ICMCTF2010 Session B1-3: Sputtering Coatings and Technologies
Tuesday, April 27, 2010 8:00 AM in Room Pacific Salon 3
Tuesday Morning
Time Period TuM Sessions | Abstract Timeline | Topic B Sessions | Time Periods | Topics | ICMCTF2010 Schedule
| Start | Invited? | Item |
|---|---|---|
| 8:00 AM |
B1-3-1 Sputter-Deposited Thin-Film AlN-Based Electro-Acoustic Devices for Biosensor Applications
Gunilla Wingqvist (Linköping University, Sweden) Biosensors, using biological recognition elements for specific detection on a molecular level, are today important devices for applications ranging from medical, environmental to safety areas. A new type of label-free biosensor device has been developed and studied, which is fabricated using the same processes used for the fabrication of integrated circuits. This enables tighter integration and further sensor/biosensor miniaturization. The device is a so-called Thin Film Bulk Acoustic Resonator (FBAR). Developments are here reported of a low temperature reactive sputtering process for growing wurtzite-AlN thin films with a c-axis inclination of 20-30 degrees. This process enabled shear mode FBAR fabrication suitable for in-liquid operation, essential for biosensor applications. Shear mode FBARs were fabricated, operating at frequencies above 1GHz, exhibiting Q values of 100-200 in contact with water and electromechanical coupling factors kt2 of about 1.8%. This made it possible to move the thickness excited shear mode sensing of biological layers into a new sensing regime using substantially higher operation frequencies than the conventionally used quartz crystal microbalance (QCM) operating at 5-20 MHz.

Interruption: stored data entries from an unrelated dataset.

(** * QR1: a shallow embedding of [QR.py] and its verified properties

    The development follows the layout of the Python module: the
    [DataEncoder], [ReedSolomon], [MatrixConstructor] and [QRCode] classes
    become modules; instance fields become record fields; the one mutable
    object shared between calls (the module grid [self.matrix]) lives in an
    explicit store, and the methods that mutate it thread the grid as state
    through an error monad. *)

From stdpp Require Import base numbers list list_numbers option gmap.

Local Open Scope Z_scope.

(** ** Outcomes of Python code *)

(** The exceptions the modelled code can raise. *)
Inductive exn : Set :=
  IndexError | ValueError | UnicodeEncodeError | AttributeError.

(** A computation returns a value, raises, or exhausts the fuel given to a
    [while] loop. *)
Inductive outcome (A : Type) : Type :=
| Ok (a : A)
| Raise (e : exn)
| OutOfFuel.
Arguments Ok {A} a.
Arguments Raise {A} e.
Arguments OutOfFuel {A}.

#[export] Instance outcome_ret : MRet outcome := fun A a => Ok a.
#[export] Instance outcome_bind : MBind outcome := fun A B f r =>
  match r with
  | Ok a => f a
  | Raise e => Raise e
  | OutOfFuel => OutOfFuel
  end.

(** [for a in l: body] over a state [S]. *)
Fixpoint for_ {S A : Type} (l : list A) (body : A → S → outcome S) (s : S)
  : outcome S :=
  match l with
  | [] => Ok s
  | a :: l' => s' ← body a s; for_ l' body s'
  end.

(** [while cond: body]; the fuel bounds the number of iterations. *)
Fixpoint while_ {S : Type} (fuel : nat) (cond : S → bool)
    (body : S → outcome S) (s : S) : outcome S :=
  if cond s then
    match fuel with
    | O => OutOfFuel
    | Datatypes.S fuel' => s' ← body s; while_ fuel' cond body s'
    end
  else Ok s.

(** ** Python lists *)

(** [range(lo, hi)]. *)
Definition range (lo hi : Z) : list Z := seqZ lo (hi - lo).

(** [len(l)] as a Python int. *)
Definition len {A : Type} (l : list A) : Z := Z.of_nat (length l).

(** Resolution of a subscript against a list of length [n]: negative
    subscripts count from the end, anything else is out of range. *)
Definition py_index (n : nat) (i : Z) : option nat :=
  if decide (0 ≤ i < Z.of_nat n) then Some (Z.to_nat i)
  else if decide (- Z.of_nat n ≤ i < 0) then Some (Z.to_nat (Z.of_nat n + i))
  else None.

(** [l[i]]. *)
Definition getitem {A : Type} (l : list A) (i : Z) : outcome A :=
  match py_index (length l) i ≫= (l !!.) with
  | Some a => Ok a
  | None => Raise IndexError
  end.

(** [l[i] = v]. *)
Definition setitem {A : Type} (l : list A) (i : Z) (v : A) : outcome (list A) :=
  match py_index (length l) i with
  | Some k => Ok (<[k:=v]> l)
  | None => Raise IndexError
  end.

(** Clamping of a slice bound. *)
Definition slice_bound (n : Z) (k : Z) : Z :=
  if k <? 0 then Z.max 0 (n + k) else Z.min k n.

(** [l[i:j]]. *)
Definition slice {A : Type} (l : list A) (i j : Z) : list A :=
  let a := slice_bound (len l) i in
  let b := slice_bound (len l) j in
  take (Z.to_nat (b - a)) (drop (Z.to_nat a) l).

(** ** Python strings *)

(** A [str] is a sequence of code points. *)
Abbreviation str := (list Z) (only parsing).

(** The value of a decimal digit. *)
Inductive decimal_digit : Set := D0 | D1 | D2 | D3 | D4 | D5 | D6 | D7 | D8 | D9.

Definition digit_value (d : decimal_digit) : Z :=
  match d with
  | D0 => 0 | D1 => 1 | D2 => 2 | D3 => 3 | D4 => 4
  | D5 => 5 | D6 => 6 | D7 => 7 | D8 => 8 | D9 => 9
  end.

(** The two properties of the Unicode character database that
    [str.isdigit] and [int] consult: the decimal value of a code point
    (general category Nd) and membership in the wider class of digits
    (Numeric_Type Digit or Decimal). The database itself is not part of
    the repository; it is a parameter of the development. *)
Class UnicodeData : Type := {
  to_decimal : Z → option decimal_digit;
  is_digit : Z → bool
}.

(** The database restricted to Basic Latin and Latin-1: the decimal digits
    are '0'..'9'; the superscripts U+00B2, U+00B3 and U+00B9 are digits
    without a decimal value. *)
Definition latin1_to_decimal (c : Z) : option decimal_digit :=
  match c with
  | 48 => Some D0 | 49 => Some D1 | 50 => Some D2 | 51 => Some D3
  | 52 => Some D4 | 53 => Some D5 | 54 => Some D6 | 55 => Some D7
  | 56 => Some D8 | 57 => Some D9
  | _ => None
  end.

Definition latin1_is_digit (c : Z) : bool :=
  (48 <=? c) && (c <=? 57) || (c =? 178) || (c =? 179) || (c =? 185).

#[export] Instance latin1 : UnicodeData := {|
  to_decimal := latin1_to_decimal;
  is_digit := latin1_is_digit
|}.

Section Str.
Context `{UnicodeData}.

(** [s.isdigit()]: non-empty and every character is a digit. *)
Definition isdigit (s : str) : bool :=
  match s with
  | [] => false
  | _ => forallb is_digit s
  end.

(** [int(s)] on the strings the encoder passes to it: non-empty runs of
    characters accepted by [isdigit]. Such a string converts exactly when
    every character has a decimal value. *)
Definition int (s : str) : outcome Z :=
  match s with
  | [] => Raise ValueError
  | _ =>
      match mapM to_decimal s with
      | Some ds => Ok (foldl (fun acc d => 10 * acc + digit_value d) 0 ds)
      | None => Raise ValueError
      end
  end.

End Str.

(** [s.encode('utf-8')] for one code point; surrogates cannot be encoded. *)
Definition utf8_encode_char (c : Z) : outcome (list Z) :=
  if c <? 128 then Ok [c]
  else if c <? 2048 then
    Ok [Z.lor 192 (Z.shiftr c 6); Z.lor 128 (Z.land c 63)]
  else if c <? 65536 then
    if (55296 <=? c) && (c <=? 57343) then Raise UnicodeEncodeError
    else Ok [Z.lor 224 (Z.shiftr c 12);
             Z.lor 128 (Z.land (Z.shiftr c 6) 63);
             Z.lor 128 (Z.land c 63)]
  else
    Ok [Z.lor 240 (Z.shiftr c 18);
        Z.lor 128 (Z.land (Z.shiftr c 12) 63);
        Z.lor 128 (Z.land (Z.shiftr c 6) 63);
        Z.lor 128 (Z.land c 63)].

(** [s.encode('utf-8')]. *)
Fixpoint utf8_encode (s : str) : outcome (list Z) :=
  match s with
  | [] => Ok []
  | c :: s' => bs ← utf8_encode_char c; rest ← utf8_encode s'; Ok (bs ++ rest)
  end.

(** Binary digits of a positive number, most significant first. *)
Fixpoint pos_bin (p : positive) : list Z :=
  match p with
  | xH => [1]
  | xO q => pos_bin q ++ [0]
  | xI q => pos_bin q ++ [1]
  end.

(** [format(n, 'b')] for [n >= 0], as a list of digits. *)
Definition bin (n : Z) : list Z :=
  match n with
  | Zpos p => pos_bin p
  | _ => [0]
  end.

(** ** class ErrorCorrectionLevel *)

Inductive ErrorCorrectionLevel : Set := L | M | Q | H.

Measured noise levels of shear mode FBARs in contact with water showed the resolution to be in the range 0.3ng/cm2 to 7.5ng/cm2. This demonstrated the FBAR resolution without any averaging or additional stabilization measures already to be in the same range as the conventional QCM (5ng/cm2), suggesting that FBARs may be a competitive and low cost alternative to QCM. The linear thickness limit for sensing of biomolecular layers was concluded to be larger than the thickness of the majority of the molecular systems envisaged for FBAR biosensor applications. A temperature compensated shear mode FBAR composite structure was demonstrated with retained coupling factor and Qvalue by utilizing the second harmonic mode of operation. Understanding has been gained on the sensor operation as well as on how the design parameters influence its performance. Specifically, sensitivity amplification utilizing low acoustic impedance layers in the FBAR structure has been demonstrated and explained. |
|
| 8:40 AM |
B1-3-3 Enhancement of Bottom Electrode on Ferroelectric Properties and Fatigue Properties of BFO/STO Symmetrical Structure
Shang-Jui Chiu (National Tsing Hua University, Taiwan); Hsin-Yi Lee (National Synchrotron Radiation Research Center, Taiwan); Ge-Ping Yu, Jia-Hong Huang (National Tsing Hua University, Taiwan) Superlattice structures consisting of symmetric multiferroic BiFeO3 (BFO) and paraelectric SrTiO3 (STO) sublayers were successfully deposited with a RF magnetron sputtering system. Two popular electrode materials, (001) Nb-doped STO electrode and LaNiO3 (LNO) electrode, were chosen to investigate the effect of bottom electrode on BFO/STO superlattice structure. J-V characteristics of BFO/STO superlattice films would be measured. Synchrotron X-ray study including azimuthal scan and Crystal truncation-rod (CTR) spectra confirmed the epitaxial growth of the superlattice films. CTR spectra along [2 0 0] direction also showed well strained effect of Nb-doped STO electrode and LNO electrode on BFO/STO superlattice films. BFO/STO superlattice films showed saturated P-E hysteresis loop, and the LNO bottom electrode which deposited on the single crystal STO (002) substrate showed better enhancement of ferroelectric properties and fatigue properties on BFO/STO superlattice structure than Nb-doped STO electrode. |
|
| 9:00 AM |
B1-3-5 Optical Emission Spectroscopy of Radio Frequency PVD Process Related to the AlN Film Stechiometry and Deposition Rate
Jorge Acosta (ITESM-CEM, Mexico); Elizabeth Bauer-Grosse (Institut Jean Lamour, France); Valerie Brien, Philipe Pigeat, Robert Hugon (lpmi.uhp-nancy, France) Spectra of the mixture Ar-N2 plasma have been obtained for different N2 flows, maintaining Ar flow constant. Evolutions of Al, NI and Ar peaks have been analyzed in terms of species density finding three different regions. Peak ratios IAl/IAr; INI/IAr and IAr 750nm /IAr 811 nm have been computed in order to explain the plasma conditions for the three regions in terms of the species densities ratio and electron temperature. Seven AlN films have been prepared for different N2 flows, correlating the stechiometry films and deposition rate to the three regions I, II and III of the Ar peak 811 nm of the spectra from Ar-N2 mixture plasma. Region I was found a sub-stechiometric AlN film, regions II and III correspond to the reactive process. Region III presents a decrement of the deposition rate. |